[Start of section]
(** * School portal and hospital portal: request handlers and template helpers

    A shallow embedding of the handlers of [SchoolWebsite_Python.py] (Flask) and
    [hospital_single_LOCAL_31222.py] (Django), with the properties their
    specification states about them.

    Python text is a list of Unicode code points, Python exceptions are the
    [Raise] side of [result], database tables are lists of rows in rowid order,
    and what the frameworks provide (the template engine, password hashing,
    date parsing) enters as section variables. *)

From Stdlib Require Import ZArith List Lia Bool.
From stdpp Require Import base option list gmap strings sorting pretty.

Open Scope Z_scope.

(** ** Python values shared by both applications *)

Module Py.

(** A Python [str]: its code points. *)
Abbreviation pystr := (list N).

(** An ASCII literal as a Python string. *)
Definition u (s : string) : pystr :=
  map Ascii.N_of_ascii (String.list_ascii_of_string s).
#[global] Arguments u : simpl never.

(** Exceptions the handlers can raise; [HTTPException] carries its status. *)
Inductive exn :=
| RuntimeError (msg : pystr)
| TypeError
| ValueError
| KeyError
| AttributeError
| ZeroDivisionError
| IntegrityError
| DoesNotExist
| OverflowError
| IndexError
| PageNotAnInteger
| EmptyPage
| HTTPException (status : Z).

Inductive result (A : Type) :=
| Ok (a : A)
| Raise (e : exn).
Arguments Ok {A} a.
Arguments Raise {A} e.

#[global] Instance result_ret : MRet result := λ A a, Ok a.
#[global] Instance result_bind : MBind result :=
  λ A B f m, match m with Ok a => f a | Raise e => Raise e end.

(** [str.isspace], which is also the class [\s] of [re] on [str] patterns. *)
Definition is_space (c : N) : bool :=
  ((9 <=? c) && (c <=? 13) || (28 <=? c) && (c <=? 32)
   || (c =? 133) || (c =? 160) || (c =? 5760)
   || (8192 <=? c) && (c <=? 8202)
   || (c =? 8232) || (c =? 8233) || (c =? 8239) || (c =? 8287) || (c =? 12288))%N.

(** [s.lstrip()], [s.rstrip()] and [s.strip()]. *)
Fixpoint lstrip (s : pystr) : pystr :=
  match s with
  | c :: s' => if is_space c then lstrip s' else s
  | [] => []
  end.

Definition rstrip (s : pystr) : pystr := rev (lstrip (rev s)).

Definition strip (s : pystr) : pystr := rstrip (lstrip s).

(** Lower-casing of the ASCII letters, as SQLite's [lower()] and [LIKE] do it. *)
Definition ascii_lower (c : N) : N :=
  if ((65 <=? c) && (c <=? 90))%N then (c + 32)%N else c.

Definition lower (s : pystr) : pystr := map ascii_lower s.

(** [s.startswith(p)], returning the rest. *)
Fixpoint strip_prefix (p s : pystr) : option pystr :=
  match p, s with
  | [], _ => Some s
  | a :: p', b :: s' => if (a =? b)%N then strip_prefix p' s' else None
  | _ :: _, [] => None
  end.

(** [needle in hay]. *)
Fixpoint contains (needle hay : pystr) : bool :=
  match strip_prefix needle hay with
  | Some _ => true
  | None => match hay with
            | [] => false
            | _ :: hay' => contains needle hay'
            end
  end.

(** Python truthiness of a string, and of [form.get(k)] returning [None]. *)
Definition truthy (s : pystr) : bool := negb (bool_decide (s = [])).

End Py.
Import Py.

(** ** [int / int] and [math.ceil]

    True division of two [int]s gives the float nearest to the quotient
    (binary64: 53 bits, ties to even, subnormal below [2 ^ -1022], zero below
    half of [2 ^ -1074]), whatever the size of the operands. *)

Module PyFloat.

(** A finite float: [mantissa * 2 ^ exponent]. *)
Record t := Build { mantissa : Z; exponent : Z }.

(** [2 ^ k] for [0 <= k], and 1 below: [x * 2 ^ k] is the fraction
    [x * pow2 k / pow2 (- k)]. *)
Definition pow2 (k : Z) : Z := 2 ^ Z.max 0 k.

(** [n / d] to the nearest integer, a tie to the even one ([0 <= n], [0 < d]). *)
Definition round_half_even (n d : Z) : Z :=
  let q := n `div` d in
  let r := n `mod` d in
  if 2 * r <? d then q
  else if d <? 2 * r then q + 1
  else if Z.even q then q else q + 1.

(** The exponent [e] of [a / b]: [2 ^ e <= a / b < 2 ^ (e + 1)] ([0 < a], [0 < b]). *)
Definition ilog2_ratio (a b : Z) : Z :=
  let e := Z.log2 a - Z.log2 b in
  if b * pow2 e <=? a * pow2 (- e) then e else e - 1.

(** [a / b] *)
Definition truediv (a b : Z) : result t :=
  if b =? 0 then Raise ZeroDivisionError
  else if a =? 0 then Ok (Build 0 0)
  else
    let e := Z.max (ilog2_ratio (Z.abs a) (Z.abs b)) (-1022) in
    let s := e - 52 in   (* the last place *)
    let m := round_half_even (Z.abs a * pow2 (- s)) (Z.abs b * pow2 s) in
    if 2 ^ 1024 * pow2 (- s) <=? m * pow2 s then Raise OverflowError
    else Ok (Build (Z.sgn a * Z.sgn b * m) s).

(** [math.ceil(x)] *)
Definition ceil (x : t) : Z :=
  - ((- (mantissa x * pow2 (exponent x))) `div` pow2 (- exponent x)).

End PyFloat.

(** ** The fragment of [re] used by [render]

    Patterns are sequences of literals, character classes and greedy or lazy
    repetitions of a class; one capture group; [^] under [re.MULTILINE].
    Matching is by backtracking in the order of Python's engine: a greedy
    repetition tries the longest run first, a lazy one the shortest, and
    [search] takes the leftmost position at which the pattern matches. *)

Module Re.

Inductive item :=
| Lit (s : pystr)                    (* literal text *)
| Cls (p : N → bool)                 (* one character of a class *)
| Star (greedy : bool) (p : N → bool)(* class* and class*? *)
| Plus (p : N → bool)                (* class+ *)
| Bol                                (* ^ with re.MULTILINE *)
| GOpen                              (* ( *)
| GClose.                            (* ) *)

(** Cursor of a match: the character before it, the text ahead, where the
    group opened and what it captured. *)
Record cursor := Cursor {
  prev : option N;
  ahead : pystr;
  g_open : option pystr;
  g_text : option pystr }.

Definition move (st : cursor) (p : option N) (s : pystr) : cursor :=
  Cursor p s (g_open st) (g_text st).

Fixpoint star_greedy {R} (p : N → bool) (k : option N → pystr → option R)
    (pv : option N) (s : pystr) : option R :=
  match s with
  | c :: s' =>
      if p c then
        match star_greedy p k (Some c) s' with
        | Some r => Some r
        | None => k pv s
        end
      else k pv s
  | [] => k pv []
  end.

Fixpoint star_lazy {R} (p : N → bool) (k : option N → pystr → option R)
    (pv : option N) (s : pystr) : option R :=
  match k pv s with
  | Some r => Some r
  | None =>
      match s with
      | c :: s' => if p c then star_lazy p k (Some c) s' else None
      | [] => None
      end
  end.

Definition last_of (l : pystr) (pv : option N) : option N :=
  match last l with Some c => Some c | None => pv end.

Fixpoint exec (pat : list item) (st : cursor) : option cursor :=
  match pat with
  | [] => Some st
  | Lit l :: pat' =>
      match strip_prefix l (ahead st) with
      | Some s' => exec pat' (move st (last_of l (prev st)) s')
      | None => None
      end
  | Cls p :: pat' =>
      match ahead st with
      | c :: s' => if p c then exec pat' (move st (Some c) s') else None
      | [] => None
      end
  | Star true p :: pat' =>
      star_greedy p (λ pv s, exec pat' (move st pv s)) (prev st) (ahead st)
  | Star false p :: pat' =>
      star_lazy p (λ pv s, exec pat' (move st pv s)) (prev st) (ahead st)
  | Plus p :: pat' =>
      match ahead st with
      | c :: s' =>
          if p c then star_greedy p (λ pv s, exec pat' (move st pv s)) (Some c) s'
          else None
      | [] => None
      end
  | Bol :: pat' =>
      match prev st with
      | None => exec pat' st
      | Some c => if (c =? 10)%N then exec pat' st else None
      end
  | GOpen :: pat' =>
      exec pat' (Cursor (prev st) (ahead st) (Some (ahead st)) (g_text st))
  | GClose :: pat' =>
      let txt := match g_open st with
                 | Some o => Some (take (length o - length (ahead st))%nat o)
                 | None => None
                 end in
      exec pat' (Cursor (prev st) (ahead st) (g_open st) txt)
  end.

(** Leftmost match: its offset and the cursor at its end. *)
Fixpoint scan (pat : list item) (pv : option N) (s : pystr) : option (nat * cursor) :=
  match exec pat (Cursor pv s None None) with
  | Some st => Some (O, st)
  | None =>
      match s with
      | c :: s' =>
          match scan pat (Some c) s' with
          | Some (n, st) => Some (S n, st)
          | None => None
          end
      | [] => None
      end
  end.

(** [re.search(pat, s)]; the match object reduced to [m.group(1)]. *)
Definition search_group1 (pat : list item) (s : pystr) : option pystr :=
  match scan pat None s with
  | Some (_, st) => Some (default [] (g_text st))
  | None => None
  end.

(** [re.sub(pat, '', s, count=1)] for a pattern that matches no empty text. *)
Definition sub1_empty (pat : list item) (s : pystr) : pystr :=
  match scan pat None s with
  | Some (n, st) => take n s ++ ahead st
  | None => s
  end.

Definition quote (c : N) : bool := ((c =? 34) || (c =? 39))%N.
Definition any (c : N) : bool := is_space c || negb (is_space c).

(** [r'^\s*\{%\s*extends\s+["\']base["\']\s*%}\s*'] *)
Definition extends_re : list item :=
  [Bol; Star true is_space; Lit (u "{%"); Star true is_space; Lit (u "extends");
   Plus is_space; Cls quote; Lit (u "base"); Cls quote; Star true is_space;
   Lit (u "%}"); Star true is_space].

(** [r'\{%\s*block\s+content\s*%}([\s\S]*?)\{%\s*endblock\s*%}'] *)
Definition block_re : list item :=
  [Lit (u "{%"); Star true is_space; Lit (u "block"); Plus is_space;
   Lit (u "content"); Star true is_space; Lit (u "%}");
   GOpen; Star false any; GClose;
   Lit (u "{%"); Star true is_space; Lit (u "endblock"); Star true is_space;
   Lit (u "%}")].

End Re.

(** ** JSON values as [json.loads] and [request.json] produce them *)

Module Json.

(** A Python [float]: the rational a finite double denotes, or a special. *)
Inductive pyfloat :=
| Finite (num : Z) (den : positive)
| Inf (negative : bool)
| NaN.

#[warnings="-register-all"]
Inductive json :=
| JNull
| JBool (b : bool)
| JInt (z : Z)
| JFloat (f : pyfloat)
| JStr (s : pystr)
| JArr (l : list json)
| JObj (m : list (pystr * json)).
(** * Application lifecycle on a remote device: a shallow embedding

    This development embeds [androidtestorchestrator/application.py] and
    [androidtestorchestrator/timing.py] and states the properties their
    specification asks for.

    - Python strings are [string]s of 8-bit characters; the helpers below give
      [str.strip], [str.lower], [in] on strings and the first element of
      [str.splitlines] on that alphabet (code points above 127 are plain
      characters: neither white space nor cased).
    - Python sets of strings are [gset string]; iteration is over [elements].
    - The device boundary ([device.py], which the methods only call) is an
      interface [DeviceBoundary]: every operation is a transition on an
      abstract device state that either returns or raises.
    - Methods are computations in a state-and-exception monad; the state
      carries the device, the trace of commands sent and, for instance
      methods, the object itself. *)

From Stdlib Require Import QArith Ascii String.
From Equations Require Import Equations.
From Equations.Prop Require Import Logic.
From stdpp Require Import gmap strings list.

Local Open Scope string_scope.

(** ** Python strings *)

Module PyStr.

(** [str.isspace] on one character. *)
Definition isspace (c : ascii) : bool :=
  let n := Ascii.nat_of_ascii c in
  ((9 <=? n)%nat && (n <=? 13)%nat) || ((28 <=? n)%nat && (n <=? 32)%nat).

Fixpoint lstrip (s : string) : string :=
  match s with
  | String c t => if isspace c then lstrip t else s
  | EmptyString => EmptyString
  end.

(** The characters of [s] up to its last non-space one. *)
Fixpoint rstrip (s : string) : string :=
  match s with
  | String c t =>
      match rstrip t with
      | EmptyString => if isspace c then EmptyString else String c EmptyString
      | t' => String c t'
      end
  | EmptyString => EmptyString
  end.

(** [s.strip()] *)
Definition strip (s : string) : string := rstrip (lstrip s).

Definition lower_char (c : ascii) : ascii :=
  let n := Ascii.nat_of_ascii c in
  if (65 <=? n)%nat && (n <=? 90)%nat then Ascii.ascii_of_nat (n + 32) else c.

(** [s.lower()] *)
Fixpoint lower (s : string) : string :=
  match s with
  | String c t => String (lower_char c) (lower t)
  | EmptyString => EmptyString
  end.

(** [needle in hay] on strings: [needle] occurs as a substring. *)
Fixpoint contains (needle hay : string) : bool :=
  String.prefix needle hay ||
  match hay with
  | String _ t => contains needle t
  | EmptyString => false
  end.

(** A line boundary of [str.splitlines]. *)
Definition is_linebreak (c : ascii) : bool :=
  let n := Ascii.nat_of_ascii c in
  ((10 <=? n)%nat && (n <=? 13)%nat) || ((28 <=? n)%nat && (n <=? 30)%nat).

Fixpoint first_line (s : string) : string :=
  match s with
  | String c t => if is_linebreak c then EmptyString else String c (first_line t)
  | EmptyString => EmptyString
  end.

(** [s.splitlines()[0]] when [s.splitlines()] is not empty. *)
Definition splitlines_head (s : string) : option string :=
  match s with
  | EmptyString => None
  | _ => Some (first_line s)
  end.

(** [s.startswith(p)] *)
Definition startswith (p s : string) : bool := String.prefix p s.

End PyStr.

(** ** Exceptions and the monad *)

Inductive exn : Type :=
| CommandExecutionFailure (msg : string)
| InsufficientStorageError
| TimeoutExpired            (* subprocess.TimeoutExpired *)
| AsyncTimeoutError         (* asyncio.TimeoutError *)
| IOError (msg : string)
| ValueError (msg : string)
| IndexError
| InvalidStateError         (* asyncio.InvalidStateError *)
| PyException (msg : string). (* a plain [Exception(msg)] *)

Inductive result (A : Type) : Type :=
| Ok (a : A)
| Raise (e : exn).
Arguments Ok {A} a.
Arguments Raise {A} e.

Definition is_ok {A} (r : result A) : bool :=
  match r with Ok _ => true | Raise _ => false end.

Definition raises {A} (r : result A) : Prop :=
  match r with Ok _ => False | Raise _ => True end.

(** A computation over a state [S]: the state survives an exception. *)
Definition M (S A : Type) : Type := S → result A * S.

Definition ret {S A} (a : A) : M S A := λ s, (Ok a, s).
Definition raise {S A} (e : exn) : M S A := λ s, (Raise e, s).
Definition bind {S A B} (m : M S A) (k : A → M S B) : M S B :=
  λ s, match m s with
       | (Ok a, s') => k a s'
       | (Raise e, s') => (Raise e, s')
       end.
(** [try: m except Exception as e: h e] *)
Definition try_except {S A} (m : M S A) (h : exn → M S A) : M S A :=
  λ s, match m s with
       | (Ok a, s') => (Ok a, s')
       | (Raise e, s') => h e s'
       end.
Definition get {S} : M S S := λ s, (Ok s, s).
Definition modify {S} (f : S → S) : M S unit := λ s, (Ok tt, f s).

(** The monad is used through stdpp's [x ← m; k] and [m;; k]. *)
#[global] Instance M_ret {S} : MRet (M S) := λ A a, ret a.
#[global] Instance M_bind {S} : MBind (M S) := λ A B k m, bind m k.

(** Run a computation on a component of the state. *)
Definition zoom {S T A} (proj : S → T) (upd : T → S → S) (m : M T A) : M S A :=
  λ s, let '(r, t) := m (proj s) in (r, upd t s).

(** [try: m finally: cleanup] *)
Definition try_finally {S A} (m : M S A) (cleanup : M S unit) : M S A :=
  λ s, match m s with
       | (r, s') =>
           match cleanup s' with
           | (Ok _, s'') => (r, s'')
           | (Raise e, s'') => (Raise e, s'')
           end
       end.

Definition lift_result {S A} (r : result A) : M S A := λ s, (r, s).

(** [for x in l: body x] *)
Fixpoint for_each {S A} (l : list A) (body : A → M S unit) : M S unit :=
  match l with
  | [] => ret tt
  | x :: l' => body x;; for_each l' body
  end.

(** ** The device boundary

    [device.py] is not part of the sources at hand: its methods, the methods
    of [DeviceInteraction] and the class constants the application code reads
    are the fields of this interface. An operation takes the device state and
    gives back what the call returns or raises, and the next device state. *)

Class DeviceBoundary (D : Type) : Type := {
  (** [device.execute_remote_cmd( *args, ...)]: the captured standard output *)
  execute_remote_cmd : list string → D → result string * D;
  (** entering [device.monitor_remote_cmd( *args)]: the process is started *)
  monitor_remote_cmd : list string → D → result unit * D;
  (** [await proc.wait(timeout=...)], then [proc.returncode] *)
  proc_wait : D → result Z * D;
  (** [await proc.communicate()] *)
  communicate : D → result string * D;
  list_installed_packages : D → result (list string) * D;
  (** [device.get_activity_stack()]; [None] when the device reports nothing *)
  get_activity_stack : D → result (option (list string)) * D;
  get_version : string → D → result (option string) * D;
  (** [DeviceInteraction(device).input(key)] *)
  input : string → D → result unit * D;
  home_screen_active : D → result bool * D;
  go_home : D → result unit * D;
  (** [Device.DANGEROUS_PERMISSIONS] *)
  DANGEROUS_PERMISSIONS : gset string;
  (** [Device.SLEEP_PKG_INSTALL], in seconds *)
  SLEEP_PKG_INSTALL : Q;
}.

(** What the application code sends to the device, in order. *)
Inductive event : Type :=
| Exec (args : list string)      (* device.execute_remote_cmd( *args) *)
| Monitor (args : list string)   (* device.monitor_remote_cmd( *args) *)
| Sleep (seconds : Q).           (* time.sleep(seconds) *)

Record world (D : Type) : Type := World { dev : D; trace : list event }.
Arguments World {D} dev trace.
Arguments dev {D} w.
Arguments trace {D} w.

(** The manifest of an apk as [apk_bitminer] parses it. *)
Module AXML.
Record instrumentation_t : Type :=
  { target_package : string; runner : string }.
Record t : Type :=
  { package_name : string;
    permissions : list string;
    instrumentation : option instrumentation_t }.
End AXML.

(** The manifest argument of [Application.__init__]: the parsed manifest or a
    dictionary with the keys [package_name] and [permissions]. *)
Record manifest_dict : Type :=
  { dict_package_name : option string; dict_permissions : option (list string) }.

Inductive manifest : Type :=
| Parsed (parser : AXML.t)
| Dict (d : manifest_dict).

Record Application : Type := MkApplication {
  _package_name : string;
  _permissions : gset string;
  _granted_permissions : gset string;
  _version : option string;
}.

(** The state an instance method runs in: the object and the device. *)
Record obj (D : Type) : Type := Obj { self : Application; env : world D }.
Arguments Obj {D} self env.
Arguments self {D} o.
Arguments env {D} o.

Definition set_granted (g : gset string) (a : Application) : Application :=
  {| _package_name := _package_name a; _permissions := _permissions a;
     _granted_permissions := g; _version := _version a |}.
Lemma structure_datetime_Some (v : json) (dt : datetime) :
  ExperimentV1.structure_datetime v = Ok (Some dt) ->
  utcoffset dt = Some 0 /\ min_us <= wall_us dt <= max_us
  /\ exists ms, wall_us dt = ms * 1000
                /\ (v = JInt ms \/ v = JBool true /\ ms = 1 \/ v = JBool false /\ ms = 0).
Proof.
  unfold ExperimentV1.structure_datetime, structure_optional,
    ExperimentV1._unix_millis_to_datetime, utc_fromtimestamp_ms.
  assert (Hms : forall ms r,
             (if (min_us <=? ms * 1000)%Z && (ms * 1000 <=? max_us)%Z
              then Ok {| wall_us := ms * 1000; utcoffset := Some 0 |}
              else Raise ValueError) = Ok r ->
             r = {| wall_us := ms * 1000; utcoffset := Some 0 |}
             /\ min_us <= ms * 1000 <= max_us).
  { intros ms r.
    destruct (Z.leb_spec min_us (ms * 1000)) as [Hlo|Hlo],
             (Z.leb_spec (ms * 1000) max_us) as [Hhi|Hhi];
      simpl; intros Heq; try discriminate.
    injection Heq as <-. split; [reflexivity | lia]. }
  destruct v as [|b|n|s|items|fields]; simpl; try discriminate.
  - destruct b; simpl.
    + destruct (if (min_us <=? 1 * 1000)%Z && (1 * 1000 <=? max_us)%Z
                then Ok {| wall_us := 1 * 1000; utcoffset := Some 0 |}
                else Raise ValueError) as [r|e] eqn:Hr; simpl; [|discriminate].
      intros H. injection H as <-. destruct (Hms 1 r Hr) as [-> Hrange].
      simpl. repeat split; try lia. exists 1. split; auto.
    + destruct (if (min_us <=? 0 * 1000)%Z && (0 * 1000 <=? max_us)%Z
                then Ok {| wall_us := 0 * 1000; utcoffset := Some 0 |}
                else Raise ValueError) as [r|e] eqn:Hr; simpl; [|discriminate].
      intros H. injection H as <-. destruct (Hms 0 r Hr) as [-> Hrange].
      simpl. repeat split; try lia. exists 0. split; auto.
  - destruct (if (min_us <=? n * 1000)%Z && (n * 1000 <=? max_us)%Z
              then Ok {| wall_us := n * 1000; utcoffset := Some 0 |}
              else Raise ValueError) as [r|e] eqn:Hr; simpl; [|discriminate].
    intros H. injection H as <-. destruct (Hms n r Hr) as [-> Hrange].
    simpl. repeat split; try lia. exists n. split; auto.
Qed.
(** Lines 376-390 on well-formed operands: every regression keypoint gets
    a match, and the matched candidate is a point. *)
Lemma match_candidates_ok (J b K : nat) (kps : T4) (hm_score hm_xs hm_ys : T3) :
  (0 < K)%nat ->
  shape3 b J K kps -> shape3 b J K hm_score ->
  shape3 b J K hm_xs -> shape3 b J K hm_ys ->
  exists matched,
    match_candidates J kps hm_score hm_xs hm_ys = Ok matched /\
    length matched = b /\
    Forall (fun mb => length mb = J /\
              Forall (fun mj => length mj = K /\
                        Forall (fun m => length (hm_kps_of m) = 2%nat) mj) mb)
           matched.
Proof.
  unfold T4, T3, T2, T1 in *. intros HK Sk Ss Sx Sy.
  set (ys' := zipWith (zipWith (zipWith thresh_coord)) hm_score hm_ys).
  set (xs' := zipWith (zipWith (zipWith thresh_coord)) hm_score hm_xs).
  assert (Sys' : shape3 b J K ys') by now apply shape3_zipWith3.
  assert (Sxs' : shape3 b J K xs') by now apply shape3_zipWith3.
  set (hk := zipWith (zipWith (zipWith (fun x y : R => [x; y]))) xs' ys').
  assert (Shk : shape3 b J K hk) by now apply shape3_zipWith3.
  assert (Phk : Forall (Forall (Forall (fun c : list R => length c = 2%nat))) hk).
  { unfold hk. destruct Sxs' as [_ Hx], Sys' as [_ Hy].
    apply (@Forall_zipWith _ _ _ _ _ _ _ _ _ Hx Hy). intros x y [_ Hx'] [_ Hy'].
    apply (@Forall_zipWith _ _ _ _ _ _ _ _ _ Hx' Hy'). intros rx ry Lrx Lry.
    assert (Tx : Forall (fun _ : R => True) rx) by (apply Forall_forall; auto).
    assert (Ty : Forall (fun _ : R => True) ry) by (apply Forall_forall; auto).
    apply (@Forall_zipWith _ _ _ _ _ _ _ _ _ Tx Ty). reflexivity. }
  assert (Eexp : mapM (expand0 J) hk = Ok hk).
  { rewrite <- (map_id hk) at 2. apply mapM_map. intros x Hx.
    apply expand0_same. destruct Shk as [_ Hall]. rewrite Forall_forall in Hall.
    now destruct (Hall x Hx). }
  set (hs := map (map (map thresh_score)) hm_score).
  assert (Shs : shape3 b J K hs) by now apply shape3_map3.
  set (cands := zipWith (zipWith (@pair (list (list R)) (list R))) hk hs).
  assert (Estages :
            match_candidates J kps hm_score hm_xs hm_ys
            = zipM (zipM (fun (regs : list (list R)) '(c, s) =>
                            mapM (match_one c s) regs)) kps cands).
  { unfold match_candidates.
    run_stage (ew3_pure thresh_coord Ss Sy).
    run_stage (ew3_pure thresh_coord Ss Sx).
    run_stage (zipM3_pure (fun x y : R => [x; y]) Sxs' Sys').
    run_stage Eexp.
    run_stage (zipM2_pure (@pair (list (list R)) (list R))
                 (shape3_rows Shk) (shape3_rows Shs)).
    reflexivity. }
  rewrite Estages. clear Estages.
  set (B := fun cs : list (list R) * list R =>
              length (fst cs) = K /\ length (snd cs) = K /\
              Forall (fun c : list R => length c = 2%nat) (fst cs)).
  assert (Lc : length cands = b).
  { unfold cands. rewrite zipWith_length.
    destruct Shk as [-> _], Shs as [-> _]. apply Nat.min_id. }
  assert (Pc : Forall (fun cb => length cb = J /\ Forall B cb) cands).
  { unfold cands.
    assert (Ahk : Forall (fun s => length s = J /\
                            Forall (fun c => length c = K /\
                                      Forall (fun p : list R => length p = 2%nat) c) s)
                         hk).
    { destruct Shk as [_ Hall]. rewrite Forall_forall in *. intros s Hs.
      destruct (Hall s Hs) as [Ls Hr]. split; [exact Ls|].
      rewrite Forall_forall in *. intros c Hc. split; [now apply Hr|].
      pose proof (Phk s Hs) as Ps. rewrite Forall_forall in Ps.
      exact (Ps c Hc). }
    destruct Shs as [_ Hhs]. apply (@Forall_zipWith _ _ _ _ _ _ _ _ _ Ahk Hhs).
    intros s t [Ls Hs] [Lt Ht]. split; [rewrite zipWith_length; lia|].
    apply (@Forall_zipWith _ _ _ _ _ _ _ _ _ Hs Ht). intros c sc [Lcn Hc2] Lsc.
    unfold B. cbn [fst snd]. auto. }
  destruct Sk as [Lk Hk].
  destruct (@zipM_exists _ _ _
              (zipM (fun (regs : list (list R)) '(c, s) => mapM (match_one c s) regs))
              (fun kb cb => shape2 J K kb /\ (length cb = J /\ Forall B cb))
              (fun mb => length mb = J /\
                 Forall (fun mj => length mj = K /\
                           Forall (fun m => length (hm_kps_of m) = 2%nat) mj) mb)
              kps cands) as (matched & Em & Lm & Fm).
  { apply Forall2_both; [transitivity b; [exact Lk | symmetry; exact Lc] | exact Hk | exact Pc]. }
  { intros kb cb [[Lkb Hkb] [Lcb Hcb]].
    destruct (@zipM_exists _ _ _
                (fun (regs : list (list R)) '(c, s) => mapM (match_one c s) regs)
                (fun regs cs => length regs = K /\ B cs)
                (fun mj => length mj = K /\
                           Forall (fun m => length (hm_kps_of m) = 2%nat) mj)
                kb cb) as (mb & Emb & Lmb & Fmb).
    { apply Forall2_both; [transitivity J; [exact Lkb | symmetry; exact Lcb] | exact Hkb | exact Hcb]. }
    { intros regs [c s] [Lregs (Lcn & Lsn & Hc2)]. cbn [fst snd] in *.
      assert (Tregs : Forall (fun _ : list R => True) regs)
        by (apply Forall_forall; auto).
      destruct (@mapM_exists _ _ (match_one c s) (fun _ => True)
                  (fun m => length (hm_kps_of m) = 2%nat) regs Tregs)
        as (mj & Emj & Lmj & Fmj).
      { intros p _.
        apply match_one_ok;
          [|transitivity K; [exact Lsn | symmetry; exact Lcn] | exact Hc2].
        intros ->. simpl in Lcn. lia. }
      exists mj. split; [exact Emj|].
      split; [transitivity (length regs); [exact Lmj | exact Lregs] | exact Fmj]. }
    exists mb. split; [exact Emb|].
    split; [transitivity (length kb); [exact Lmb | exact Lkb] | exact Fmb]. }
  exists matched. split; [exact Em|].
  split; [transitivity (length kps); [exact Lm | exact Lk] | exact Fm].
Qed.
[End of section]
Work instruction
Output all lines from the beginning of the data up to the line holding "((9 <=? c) && (c <=? 13)", that line included, exactly as written.

Written reply
(** * School portal and hospital portal: request handlers and template helpers

    A shallow embedding of the handlers of [SchoolWebsite_Python.py] (Flask) and
    [hospital_single_LOCAL_31222.py] (Django), with the properties their
    specification states about them.

    Python text is a list of Unicode code points, Python exceptions are the
    [Raise] side of [result], database tables are lists of rows in rowid order,
    and what the frameworks provide (the template engine, password hashing,
    date parsing) enters as section variables. *)

From Stdlib Require Import ZArith List Lia Bool.
From stdpp Require Import base option list gmap strings sorting pretty.

Open Scope Z_scope.

(** ** Python values shared by both applications *)

Module Py.

(** A Python [str]: its code points. *)
Abbreviation pystr := (list N).

(** An ASCII literal as a Python string. *)
Definition u (s : string) : pystr :=
  map Ascii.N_of_ascii (String.list_ascii_of_string s).
#[global] Arguments u : simpl never.

(** Exceptions the handlers can raise; [HTTPException] carries its status. *)
Inductive exn :=
| RuntimeError (msg : pystr)
| TypeError
| ValueError
| KeyError
| AttributeError
| ZeroDivisionError
| IntegrityError
| DoesNotExist
| OverflowError
| IndexError
| PageNotAnInteger
| EmptyPage
| HTTPException (status : Z).

Inductive result (A : Type) :=
| Ok (a : A)
| Raise (e : exn).
Arguments Ok {A} a.
Arguments Raise {A} e.

#[global] Instance result_ret : MRet result := λ A a, Ok a.
#[global] Instance result_bind : MBind result :=
  λ A B f m, match m with Ok a => f a | Raise e => Raise e end.

(** [str.isspace], which is also the class [\s] of [re] on [str] patterns. *)
Definition is_space (c : N) : bool :=
  ((9 <=? c) && (c <=? 13) || (28 <=? c) && (c <=? 32)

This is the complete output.